Per quanto poi concerne l’accusa al procuratore Natoli di aver «purgato» una relazione del maresciallo Obinu i pm nisseni hanno decretato che questi manifestò solo «ragionevole e raccomandabile prudenza».
Di fatto il boss Badalamenti è noto per essere incline a parlare e sparlare, dire e smentire, pretendere e volere senza mai prendere la decisione di collaborare seriamente e fattivamente con la giustizia, senza enigmi né misteri.

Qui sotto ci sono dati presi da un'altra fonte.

Lemma lifo_lookup_update m a n n' p np :
  m !! a = Some n → key n' = key n → m !! p = Some np →
  ∃ np', <[a := n']> m !! p = Some np' ∧ key np' = key np.
Proof.
  intros Ha Hk Hp. destruct (decide (a = p)) as [->|Hne].
  - exists n'. rewrite list_lookup_insert_eq by (by eapply lookup_lt_Some).
    split; [done|congruence].
  - exists np. by rewrite list_lookup_insert_ne.
Qed.

(* the rest of [set] below capacity: the item of a cached key gets the
   value where it is, and a new key gets a new item in front of the head *)
Lemma lifo_store_list l ls k v :
  wf l ls → (Z.of_nat (size (cache l)) < capacity l)%Z →
  ∃ l', store zeroV l k v = Ok l' ∧
    capacity l' = capacity l ∧ stopped l' = stopped l ∧
    match cache l !! k with
    | Some p =>
        wf l' ls ∧ cache l' !! k = Some p ∧
        ∃ n, mem l !! p = Some n ∧ mem l' = <[p := with_value v n]> (mem l)
    | None =>
        wf l' (length (mem l) :: ls) ∧ cache l' !! k = Some (length (mem l)) ∧
        mem l' !! length (mem l) = Some {| next := head l; key := Some k; value := v |} ∧
        ∀ q, q ∈ ls → mem l' !! q = mem l !! q
    end.
Proof.
  intros Hwf Hsz. unfold store. destruct (cache l !! k) as [node|] eqn:Hk.
  - (* the key is cached: only the value of its item changes *)
    destruct (wf_cache _ _ Hwf _ _ Hk) as [Hin (n & Hn & Hkn)].
    rewrite (modify_Some _ _ _ _ Hn). simpl.
    eexists. split; [done|]. simpl. split_and!; [done|done| |done|by exists n].
    split; simpl; try apply Hwf.
    + eapply chain_update; [done|done|apply Hwf].
    + intros p Hp. destruct (wf_key _ _ Hwf p Hp) as (np & kp & Hnp & Hkp & Hcp).
      destruct (lifo_lookup_update (mem l) node n (with_value v n) p np) as (np' & ? & ?);
        [done..|]. exists np', kp. split_and!; [done|congruence|done].
    + intros kp p Hp. destruct (wf_cache _ _ Hwf _ _ Hp) as [? (np & Hnp & Hkp)].
      split; [done|].
      destruct (lifo_lookup_update (mem l) node n (with_value v n) p np) as (np' & ? & ?);
        [done..|]. exists np'. split; [done|congruence].
  - (* a new key: a new item is linked in front of the head *)
    unfold alloc. set (new := {| next := None; key := Some k; value := zeroV |}).
    set (node := length (mem l)).
    assert (Hfresh : ∀ p, p ∈ ls → p ≠ node).
    { intros p Hp. pose proof (chain_bound _ _ _ _ p (wf_chain _ _ Hwf) Hp). unfold node. lia. }
    assert (Hnew : (mem l ++ [new]) !! node = Some new).
    { unfold node. by rewrite lookup_app_r, Nat.sub_diag by done. }
    assert (Hlen : node < length (mem l ++ [new])).
    { rewrite length_app. simpl. unfold node. lia. }
    rewrite (modify_Some _ _ _ _ Hnew). simpl.
    rewrite (modify_Some _ _ (with_next (head l) new))
      by (by apply list_lookup_insert_eq).
    simpl. rewrite list_insert_insert_eq.
    set (n3 := with_value v (with_next (head l) new)).
    assert (Hn3 : <[node := n3]> (mem l ++ [new]) !! node = Some n3)
      by (by apply list_lookup_insert_eq).
    assert (Hold : ∀ p np, mem l !! p = Some np →
              <[node := n3]> (mem l ++ [new]) !! p = Some np).
    { intros p np Hp. pose proof (lookup_lt_Some _ _ _ Hp).
      rewrite list_lookup_insert_ne by (unfold node; lia).
      by apply lookup_app_l_Some. }
    eexists. split; [done|]. simpl. split_and!; [done|done| | |done|].
    + split; simpl.
      * split; [done|]. exists n3. split; [done|]. simpl.
        apply chain_frame; [intros Hin; by apply (Hfresh node)|].
        apply chain_alloc, Hwf.
      * apply NoDup_cons. split; [intros Hin; by apply (Hfresh node)|apply Hwf].
      * intros p Hp. apply elem_of_cons in Hp as [->|Hp].
        -- exists n3, k. split_and!; [done|done|]. by rewrite lookup_insert_eq.
        -- destruct (wf_key _ _ Hwf p Hp) as (np & kp & Hnp & Hkp & Hcp).
           exists np, kp. split_and!; [by apply Hold|done|].
           rewrite lookup_insert_ne; [done|congruence].
      * intros kp p Hp. apply lookup_insert_Some in Hp as [[<- <-]|[Hne Hp]].
        -- split; [by left|]. by exists n3.
        -- destruct (wf_cache _ _ Hwf _ _ Hp) as [Hin (np & Hnp & Hkp)].
           split; [by right|]. exists np. split; [by apply Hold|done].
      * apply Hwf.
      * rewrite map_size_insert_None by done. lia.
    + by rewrite lookup_insert_eq.
    + intros q Hq.
      pose proof (chain_bound _ _ _ _ q (wf_chain _ _ Hwf) Hq) as Hlt.
      destruct (lookup_lt_is_Some_2 (mem l) q Hlt) as [nq Hnq].
      by rewrite Hnq, (Hold _ _ Hnq).
Qed.

Lemma lifo_store_wf l ls k v :
  wf l ls → (Z.of_nat (size (cache l)) < capacity l)%Z →
  ∃ l' ls', store zeroV l k v = Ok l' ∧ wf l' ls' ∧
    capacity l' = capacity l ∧ stopped l' = stopped l ∧
    ∃ p n, cache l' !! k = Some p ∧ mem l' !! p = Some n ∧ value n = v.
Proof.
  intros Hwf Hsz.
  destruct (lifo_store_list l ls k v Hwf Hsz) as (l' & Hst & Hc & Hs & Hcase).
  destruct (cache l !! k) as [p|].
  - destruct Hcase as (Hwf' & Hk & n & Hn & Hm).
    exists l', ls. split_and!; [done..|]. exists p, (with_value v n).
    split_and!; [done| |done]. rewrite Hm.
    apply list_lookup_insert_eq. by eapply lookup_lt_Some.
  - destruct Hcase as (Hwf' & Hk & Hn & _).
    eexists l', _. split_and!; [done..|]. by eexists _, _.
Qed.

Lemma lifo_set_wf l ls k v :
  wf l ls → stopped l = 0%N →
  ∃ l' ls', set zeroV l k v = Ok l' ∧ wf l' ls' ∧
    capacity l' = capacity l ∧ stopped l' = 0%N ∧
    ∃ p n, cache l' !! k = Some p ∧ mem l' !! p = Some n ∧ value n = v.
Proof.
  intros Hwf Hs. unfold set, isStopped. rewrite Hs. simpl.
  destruct (lifo_evict_wf l ls Hwf) as (l1 & ls1 & -> & Hwf1 & Hsz & Hc1 & Hs1).
  simpl. destruct (lifo_store_wf l1 ls1 k v Hwf1 Hsz)
    as (l2 & ls2 & -> & Hwf2 & Hc2 & Hs2 & Hget).
  exists l2, ls2. split_and!; [done|done|congruence|congruence|done].
Qed.

Lemma lifo_get_wf l ls k :
  wf l ls → stopped l = 0%N →
  match cache l !! k with
  | None => get zeroV l k = Ok ((zeroV, false), l)
  | Some p => ∃ n, mem l !! p = Some n ∧ get zeroV l k = Ok ((value n, true), l)
  end.
Proof.
  intros Hwf Hs. unfold get, isStopped. rewrite Hs. simpl.
  destruct (cache l !! k) as [p|] eqn:Hk; [|done].
  destruct (wf_cache _ _ Hwf _ _ Hk) as [_ (n & Hn & _)].
  exists n. by rewrite (load_Some _ _ _ Hn).
Qed.

Lemma lifo_Stop_wf l ls :
  wf l ls → stop_inv l →
  ∃ l', Stop zeroV l = Ok l' ∧ wf l' [] ∧ stopped l' = 1%N ∧
    cache l' = ∅ ∧ head l' = None ∧ (stopped l = 1%N → l' = l).
Proof.
  intros Hwf [Hs|(Hs & Hc & Hh)]; unfold Stop; rewrite Hs.
  - destruct (unlink_chain next (λ _, zeroItem zeroV) (S (length (mem l)))
                  (mem l) (head l) ls) as (m' & Hm & _); [apply Hwf..| |].
    { apply Nat.le_le_succ_r. eapply chain_length; apply Hwf. }
    change (0 =? 0)%N with true. cbv iota. rewrite Hm. simpl.
    eexists. split; [done|]. split_and!; try done.
    split; simpl; try done; try apply Hwf.
    + apply NoDup_nil_2.
    + intros p Hp. by apply elem_of_nil in Hp.
    + rewrite map_size_empty. pose proof (wf_capacity _ _ Hwf). lia.
  - exists l. split_and!; try done.
    assert (ls = []) as ->; [|done].
    destruct ls; [done|]. destruct (wf_chain _ _ Hwf) as [? _]. congruence.
Qed.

Vi invitiamo a leggere con molta attenzione il verbale delle dichiarazioni che Badalamenti rese al maresciallo Lombardo e redatto dal maggiore Obinu, presente alla seconda parte dell’incontro. Le rivelazioni sono, senza dubbio, inquietanti, in particolare i riferimenti a CIA, servizi segreti e soprattutto agli appoggi di cui godeva Riina da parte di esponenti delle istituzioni italiane.
Il caso però non è chiuso. Infatti Fabio Lombardo ha consegnato alla procura di Roma altra documentazione e il pm Giuseppe Saieva ha riaperto l’inchiesta per diffamazione relativa all’ insinuazione di collusioni mafiose lanciate nel salotto di Michele Santoro all’indirizzo del sottufficiale.